Twelve years later, Saint-Saëns transformed Gallet's play into a fully-fledged opera to fulfill a commission from the Opéra de Monte-Carlo. Gabriel Fauré was in the audience for its world premiere on 14 March 1911, conducted by Léon Jehin and directed by Raoul Gunsbourg.

==Performance history==
The first performance was given on 28 August 1898 in the arena at Béziers, with Saint-Saëns conducting, in front of an audience of 8000. The following year it was performed again, this time with Gabriel Fauré conducting and Saint-Saëns in the audience. Following the Monte Carlo premiere, the work was performed at the Paris Opera on 22 November 1911. (The Paris premiere caused a minor scandal when Mlle. Delsaux danced the ballet segment with bare legs and clad only in "flimsy draperies" instead of the traditional bell-shaped skirt.)

The first performance of Déjanire in the United States came on 9 December 1915 when it was presented by the Chicago Opera Association with Carmen Melis and Lucien Muratore in the leading roles. Although very rarely performed today, Déjanire was revived at the Festival de Radio France et Montpellier in a 1985 performance conducted by Serge Baudo.

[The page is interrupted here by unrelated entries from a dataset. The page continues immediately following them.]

(* ===== verification/Thumb2Decoder.v ===== *)
(** The Thumb-2 decoder of darm (trace_analyzer/darm/thumb2-decoder.c): from the two halfwords of
    an instruction to its label and the kinds of its registers, immediates and flags.  Every
    function returns the label and the description with the kinds it has set. *)

From Stdlib Require Import ZArith.
From stdpp Require Import base functions.
From S2P Require Import Prelude DarmTbl Darm.

Definition thumb2_load_store_multiple (d : darm_t) (w w2 : Z) : Z * darm_t :=
  let op := field w 7 3 in
  let L := field w 4 1 in
  let W_Rn := field w 1 0x10 .| (w .& 15) in
  let d := assign [(F_instr_type, T_THUMB2_RN_REG); (F_instr_imm_type, T_THUMB2_NO_IMM);
    (F_instr_flag_type, T_THUMB2_REGLIST_FLAG)] d in
  match op with
  | 0 | 3 =>
      let d := assign [(F_instr_type, T_THUMB2_NO_REG); (F_instr_flag_type, T_THUMB2_NO_FLAG)] d in
      if L =? 0 then (I_SRS, d)
      else if L =? 1 then (I_RFE, d)
      else (I_INVLD, d)
  | 1 =>
      if L =? 0 then (I_STM, d)
      else if W_Rn =? 0x1d then
        let d := <[F_instr_type := T_THUMB2_NO_REG]> d in
        (I_POP, d)
      else
        let d := <[F_instr_flag_type := T_THUMB2_WP_REGLIST_FLAG]> d in
        (I_LDM, d)
  | 2 =>
      if L =? 0 then
        if W_Rn =? 0x1d then
          let d := <[F_instr_type := T_THUMB2_NO_REG]> d in
          (I_PUSH, d)
        else (I_STMDB, d)
      else
        let d := <[F_instr_flag_type := T_THUMB2_WP_REGLIST_FLAG]> d in
        (I_LDMDB, d)
  | _ => (I_INVLD, d)
  end.

Definition thumb2_load_store_dual (d : darm_t) (w w2 : Z) : Z * darm_t :=
  let op1 := field w 7 3 in
  let op2 := field w 4 3 in
  let op3 := field w2 4 15 in
  let Rn := w .& 15 in
  let d := assign [(F_instr_type, T_THUMB2_RN_RT_REG); (F_instr_imm_type, T_THUMB2_IMM8);
    (F_instr_flag_type, T_THUMB2_NO_FLAG)] d in
  if (op1 =? 0) && (op2 =? 0) then
    let d := <[F_instr_type := T_THUMB2_RN_RD_RT_REG]> d in
    (I_STREX, d)
  else if (op1 =? 0) && (op2 =? 1) then (I_LDREX, d)
  else if ((op1 .& 2) =? 0) && (op2 =? 2) then
    let d := assign [(F_instr_type, T_THUMB2_RN_RT_RT2_REG);
      (F_instr_flag_type, T_THUMB2_WUP_FLAG)] d in
    (I_STRD, d)
  else if (((op1 .& 2) =? 0) && (op2 =? 3)) || (((op1 .& 2) =? 2) && ((op2 .& 1) =? 1)) then
    let d := <[F_instr_flag_type := T_THUMB2_WUP_FLAG]> d in
    if Rn =? 15 then
      let d := <[F_instr_type := T_THUMB2_RT_RT2_REG]> d in
      (I_LDRD, d)
    else
      let d := <[F_instr_type := T_THUMB2_RN_RT_RT2_REG]> d in
      (I_LDRD, d)
  else if ((op1 .& 2) =? 2) && ((op2 .& 1) =? 0) then
    let d := assign [(F_instr_type, T_THUMB2_RN_RT_RT2_REG);
      (F_instr_flag_type, T_THUMB2_WUP_FLAG)] d in
    (I_STRD, d)
  else if (op1 =? 1) && (op2 =? 0) then
    let d := assign [(F_instr_imm_type, T_THUMB2_NO_IMM);
      (F_instr_type, T_THUMB2_RN_RD_RT_REG)] d in
    match op3 with
    | 4 => (I_STREXB, d)
    | 5 => (I_STREXH, d)
    | 7 =>
        let d := <[F_instr_type := T_THUMB2_RN_RD_RT_RT2_REG]> d in
        (I_STREXD, d)
    | _ => (I_INVLD, d)
    end
  else if (op1 =? 1) && (op2 =? 1) then
    let d := <[F_instr_imm_type := T_THUMB2_NO_IMM]> d in
    match op3 with
    | 0 =>
        let d := assign [(F_instr_type, T_THUMB2_RN_RM_REG);
          (F_instr_imm_type, T_THUMB2_NO_IMM)] d in
        (I_TBB, d)
    | 1 =>
        let d := assign [(F_instr_type, T_THUMB2_RN_RM_REG);
          (F_instr_imm_type, T_THUMB2_NO_IMM)] d in
        (I_TBH, d)
    | 4 => (I_LDREXB, d)
    | 5 => (I_LDREXH, d)
    | 7 =>
        let d := <[F_instr_type := T_THUMB2_RN_RT_RT2_REG]> d in
        (I_LDREXD, d)
    | _ => (I_INVLD, d)
    end
  else (I_INVLD, d).

Definition thumb2_move_shift (d : darm_t) (w w2 : Z) : Z * darm_t :=
  let type_ := field w2 4 3 in
  let imm3_imm2 := field w2 10 0x1C .| field w2 6 3 in
  let d := assign [(F_instr_type, T_THUMB2_RD_RM_REG); (F_instr_imm_type, T_THUMB2_IMM2_IMM3);
    (F_instr_flag_type, T_THUMB2_S_FLAG)] d in
  match type_ with
  | 0 =>
      if imm3_imm2 =? 0 then
        let d := <[F_instr_imm_type := T_THUMB2_NO_IMM]> d in
        (I_MOV, d)
      else (I_LSL, d)
  | 1 => (I_LSR, d)
  | 2 => (I_ASR, d)
  | 3 =>
      if imm3_imm2 =? 0 then
        let d := <[F_instr_imm_type := T_THUMB2_NO_IMM]> d in
        (I_RRX, d)
      else (I_ROR, d)
  | _ => (I_INVLD, d)
  end.

Definition thumb2_data_shifted_reg (d : darm_t) (w w2 : Z) : Z * darm_t :=
  let op := field w 5 15 in
  let Rn := w .& 15 in
  let Rd_S := field w2 7 0x1e .| field w 4 1 in
  let d := assign [(F_instr_type, T_THUMB2_RN_RD_RM_REG); (F_instr_imm_type, T_THUMB2_IMM2_IMM3);
    (F_instr_flag_type, T_THUMB2_S_TYPE_FLAG)] d in
  match op with
  | 0 =>
      if Rd_S =? 0x1f then
        let d := assign [(F_instr_type, T_THUMB2_RN_RM_REG);
          (F_instr_flag_type, T_THUMB2_TYPE_FLAG)] d in
        (I_TST, d)
      else (I_AND, d)
  | 1 => (I_BIC, d)
  | 2 =>
      if Rn =? 15 then thumb2_move_shift d w w2
      else (I_ORR, d)
  | 3 =>
      if Rn =? 15 then
        let d := <[F_instr_type := T_THUMB2_RD_RM_REG]> d in
        (I_MVN, d)
      else (I_ORN, d)
  | 4 =>
      if Rd_S =? 0x1f then
        let d := assign [(F_instr_type, T_THUMB2_RN_RM_REG);
          (F_instr_flag_type, T_THUMB2_TYPE_FLAG)] d in
        (I_TEQ, d)
      else (I_EOR, d)
  | 6 =>
      let d := <[F_instr_flag_type := T_THUMB2_S_FLAG]> d in
      (I_PKH, d)
  | 8 =>
      if Rd_S =? 0x1f then
        let d := assign [(F_instr_type, T_THUMB2_RN_RM_REG);
          (F_instr_flag_type, T_THUMB2_TYPE_FLAG)] d in
        (I_CMN, d)
      else (I_ADD, d)
  | 10 => (I_ADC, d)
  | 11 => (I_SBC, d)
  | 13 =>
      if Rd_S =? 0x1f then
        let d := assign [(F_instr_type, T_THUMB2_RN_RM_REG);
          (F_instr_flag_type, T_THUMB2_TYPE_FLAG)] d in
        (I_CMP, d)
      else (I_SUB, d)
  | 14 => (I_RSB, d)
  | _ => (I_INVLD, d)
  end.

Definition thumb2_modified_immediate (d : darm_t) (w w2 : Z) : Z * darm_t :=
  let op := field w 5 15 in
  let Rn := w .& 15 in
  let Rd_S := field w2 7 0x1e .| field w 4 1 in
  let d := assign [(F_instr_type, T_THUMB2_RN_RD_REG); (F_instr_imm_type, T_THUMB2_IMM1_IMM3_IMM8);
    (F_instr_flag_type, T_THUMB2_S_FLAG)] d in
  match op with
  | 0 =>
      if Rd_S =? 0x1f then
        let d := assign [(F_instr_type, T_THUMB2_RN_REG);
          (F_instr_flag_type, T_THUMB2_NO_FLAG)] d in
        (I_TST, d)
      else (I_AND, d)
  | 1 => (I_BIC, d)
  | 2 =>
      if Rn =? 15 then
        let d := <[F_instr_type := T_THUMB2_RD_REG]> d in
        (I_MOV, d)
      else (I_ORR, d)
  | 3 =>
      if Rn =? 15 then
        let d := <[F_instr_type := T_THUMB2_RD_REG]> d in
        (I_MVN, d)
      else (I_ORN, d)
  | 4 =>
      if Rd_S =? 0x1f then
        let d := assign [(F_instr_type, T_THUMB2_RN_REG);
          (F_instr_flag_type, T_THUMB2_NO_FLAG)] d in
        (I_TEQ, d)
      else (I_EOR, d)
  | 8 =>
      if Rd_S =? 0x1f then
        let d := assign [(F_instr_type, T_THUMB2_RN_REG);
          (F_instr_flag_type, T_THUMB2_NO_FLAG)] d in
        (I_CMN, d)
      else (I_ADD, d)
  | 10 => (I_ADC, d)
  | 11 => (I_SBC, d)
  | 13 =>
      if Rd_S =? 0x1f then
        let d := assign [(F_instr_type, T_THUMB2_RN_REG);
          (F_instr_flag_type, T_THUMB2_NO_FLAG)] d in
        (I_CMP, d)
      else (I_SUB, d)
  | 14 => (I_RSB, d)
  | _ => (I_INVLD, d)
  end.

Definition thumb2_plain_immediate (d : darm_t) (w w2 : Z) : Z * darm_t :=
  let op := field w 4 0x1f in
  let Rn := w .& 15 in
  let d := assign [(F_instr_type, T_THUMB2_RN_RD_REG); (F_instr_imm_type, T_THUMB2_IMM1_IMM3_IMM8);
    (F_instr_flag_type, T_THUMB2_NO_FLAG)] d in
  match op with
  | 0 => (if Rn =? 15 then I_ADR else I_ADDW, d)
  | 4 =>
      let d := <[F_instr_type := T_THUMB2_RD_REG]> d in
      (I_MOVW, d)
  | 10 => (if Rn =? 15 then I_ADR else I_SUBW, d)
  | 12 =>
      let d := <[F_instr_type := T_THUMB2_RD_REG]> d in
      (I_MOVT, d)
  | 16 =>
      let d := <[F_instr_imm_type := T_THUMB2_IMM2_IMM3]> d in
      (I_SSAT, d)
  | 18 =>
      if (w2 .& 0x70c0) =? 0 then
        let d := <[F_instr_imm_type := T_THUMB2_NO_IMM]> d in
        (I_SSAT16, d)
      else
        let d := <[F_instr_imm_type := T_THUMB2_IMM2_IMM3]> d in
        (I_SSAT, d)
  | 20 =>
      let d := <[F_instr_imm_type := T_THUMB2_IMM2_IMM3]> d in
      (I_SBFX, d)
  | 22 =>
      let d := <[F_instr_imm_type := T_THUMB2_IMM2_IMM3]> d in
      if Rn =? 15 then
        let d := <[F_instr_type := T_THUMB2_RD_REG]> d in
        (I_BFC, d)
      else (I_BFI, d)
  | 24 =>
      let d := <[F_instr_imm_type := T_THUMB2_IMM2_IMM3]> d in
      (I_USAT, d)
  | 26 =>
      if (w2 .& 0x70c0) =? 0 then
        let d := <[F_instr_imm_type := T_THUMB2_NO_IMM]> d in
        (I_USAT16, d)
      else
        let d := <[F_instr_imm_type := T_THUMB2_IMM2_IMM3]> d in
        (I_USAT, d)
  | 28 =>
      let d := <[F_instr_imm_type := T_THUMB2_IMM2_IMM3]> d in
      (I_UBFX, d)
  | _ => (I_INVLD, d)
  end.

Definition thumb2_proc_state (d : darm_t) (w w2 : Z) : Z * darm_t :=
  let op1 := field w2 8 7 in
  let op2 := w2 .& 0xff in
  if op1 =? 0 then
    match op2 with
    | 0 => (I_NOP, d)
    | 1 => (I_YIELD, d)
    | 2 => (I_WFE, d)
    | 3 => (I_WFI, d)
    | 4 => (I_SEV, d)
    | _ =>
        if field op2 4 15 =? 15 then (I_DBG, d)
        else (I_INVLD, d)
    end
  else (I_CPS, d).

Definition thumb2_misc_ctrl (d : darm_t) (w w2 : Z) : Z * darm_t :=
  let op := field w2 4 7 in
  match op with
  | 0 | 1 => (I_NOP, d)
  | 2 => (I_CLREX, d)
  | 4 => (I_DSB, d)
  | 5 => (I_DMB, d)
  | 6 => (I_ISB, d)
  | _ => (I_INVLD, d)
  end.

Definition thumb2_branch_misc_ctrl (d : darm_t) (w w2 : Z) : Z * darm_t :=
  let op := field w 4 0x7f in
  let op1 := field w2 12 7 in
  let imm8 := w2 .& 0xff in
  let d := assign [(F_instr_type, T_THUMB2_NO_REG); (F_instr_imm_type, T_THUMB2_NO_IMM);
    (F_instr_flag_type, T_THUMB2_NO_FLAG)] d in
  if (op1 =? 0) && (op =? 0xfe) then (I_NOP, d)
  else if (op1 =? 0) && (op =? 0xff) then (I_SMC, d)
  else if (op1 .& 5) =? 1 then
    let d := <[F_instr_flag_type := T_THUMB2_S_FLAG]> d in
    (I_B, d)
  else if (op1 =? 2) && (op =? 0xff) then (I_UDF, d)
  else if (op1 .& 5) =? 0 then
    if negb ((op .& 0x38) =? 0x38) then
      let d := <[F_instr_flag_type := T_THUMB2_S_FLAG]> d in
      (I_B, d)
    else if ((op .& 0x7e) =? 0x38) && ((imm8 .& 0x10) =? 0x10) then (I_MSR, d)
    else if (op =? 0x38) && ((imm8 .& 0x10) =? 0) then
      let d := <[F_instr_type := T_THUMB2_RN_REG]> d in
      (I_MSR, d)
    else if op =? 0x3a then thumb2_proc_state d w w2
    else if op =? 0x3b then thumb2_misc_ctrl d w w2
    else if op =? 0x3c then
      let d := <[F_instr_type := T_THUMB2_RM_REG]> d in
      (I_BXJ, d)
    else if (op =? 0x3e) && ((imm8 .& 0x10) =? 0) then
      let d := <[F_instr_type := T_THUMB2_RD_REG]> d in
      (I_MRS, d)
    else (I_INVLD, d)
  else if (op1 .& 5) =? 4 then
    let d := <[F_instr_flag_type := T_THUMB2_S_FLAG]> d in
    (I_BLX, d)
  else if (op1 .& 5) =? 5 then
    let d := <[F_instr_flag_type := T_THUMB2_S_FLAG]> d in
    (I_BL, d)
  else (I_INVLD, d).

Definition thumb2_store_single_item (d : darm_t) (w w2 : Z) : Z * darm_t :=
  let op1 := field w 5 7 in
  let op2 := field w2 6 0x3f in
  let d := assign [(F_instr_type, T_THUMB2_RN_RT_REG); (F_instr_imm_type, T_THUMB2_IMM8);
    (F_instr_flag_type, T_THUMB2_NO_FLAG)] d in
  match op1 with
  | 0 =>
      if op2 =? 0 then
        let d := assign [(F_instr_type, T_THUMB2_RN_RM_RT_REG);
          (F_instr_imm_type, T_THUMB2_IMM2)] d in
        (I_STRB, d)
      else if (op2 .& 0x3c) =? 0x38 then (I_STRBT, d)
      else if ((op2 .& 0x3c) =? 0x30) || ((op2 .& 0x24) =? 0x24) then
        let d := <[F_instr_flag_type := T_THUMB2_WUP_FLAG]> d in
        (I_STRB, d)
      else (I_INVLD, d)
  | 1 =>
      if op2 =? 0 then
        let d := assign [(F_instr_type, T_THUMB2_RN_RM_RT_REG);
          (F_instr_imm_type, T_THUMB2_IMM2)] d in
        (I_STRH, d)
      else if (op2 .& 0x3c) =? 0x38 then (I_STRHT, d)
      else if ((op2 .& 0x3c) =? 0x30) || ((op2 .& 0x24) =? 0x24) then
        let d := <[F_instr_flag_type := T_THUMB2_WUP_FLAG]> d in
        (I_STRH, d)
      else (I_INVLD, d)
  | 2 =>
      if op2 =? 0 then
        let d := assign [(F_instr_type, T_THUMB2_RN_RM_RT_REG);
          (F_instr_imm_type, T_THUMB2_IMM2)] d in
        (I_STR, d)
      else if (op2 .& 0x3c) =? 0x38 then (I_STRT, d)
      else if ((op2 .& 0x3c) =? 0x30) || ((op2 .& 0x24) =? 0x24) then
        if ((w .& 0xf) =? 13) && ((w2 .& 0xfff) =? 0xd04) then
          let d := assign [(F_instr_type, T_THUMB2_RT_REG); (F_instr_imm_type, T_THUMB2_NO_IMM);
            (F_instr_flag_type, T_THUMB2_NO_FLAG)] d in
          (I_PUSH, d)
        else
          let d := <[F_instr_flag_type := T_THUMB2_WUP_FLAG]> d in
          (I_STR, d)
      else (I_INVLD, d)
  | 4 =>
      let d := <[F_instr_imm_type := T_THUMB2_IMM12]> d in
      (I_STRB, d)
  | 5 =>
      let d := <[F_instr_imm_type := T_THUMB2_IMM12]> d in
      (I_STRH, d)
  | 6 =>
      let d := <[F_instr_imm_type := T_THUMB2_IMM12]> d in
      (I_STR, d)
  | _ => (I_INVLD, d)
  end.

| Role | Voice type | Cast, 14 March 1911 (Conductor: Léon Jehin) |
| Déjanire (Deianira) | soprano | Félia Litvinne |
| Iole | soprano | Yvonne Dubel |
| Phénice | contralto | Germaine Bailac |
| Hercule (Hercules) | tenor | Lucien Muratore |
| Philoctète (Philoctetes) | baritone | Henri Dangès |
The people of Oechalia and Trachis (chorus)

==Synopsis==
Place: Trachis
Time: Ancient Greece

Hercule has killed King Eurytus, and sacked the city of Oechalia with the intention of taking the king's beautiful daughter, Iole as his bride. The task of informing Iole of the impending marriage falls to Philoctète, who is actually her lover. Iole confesses her love for Philoctète to Hercule and must now marry him to save Philoctète's life. Meanwhile, Phénice tries to convince Hercule's wife, Déjanire, to leave him forever. Instead, the desperate Déjanire tries in vain to win back her husband. When this fails, she decides to help Iole by giving her a tunic impregnated with the blood of Nessus. Before he died, Nessus had told Déjanire that his blood had magic powers to make the unfaithful return. What Déjanire does not know is that the blood is actually tainted with a terrible poison. Iole gives the tunic to Hercule on their wedding day. When he puts on the fatal gift, he is overcome by an excruciating burning pain. In agony he throws himself into the flames of the wedding pyre and dying ascends to Mount Olympus.

==Recordings==
- The tenor aria, "Viens, O toi dont le clair visage", from Déjanire can be heard on Antonio Paoli – Il Mito Dell'opera (Bongiovanni #1117).
- Concert performance and world premiere recording in December 2020 at the Prinzregententheater, Munich by the Münchner Rundfunkorchester in collaboration with the Palazzetto Bru Zane was cancelled due to the corona pandemic.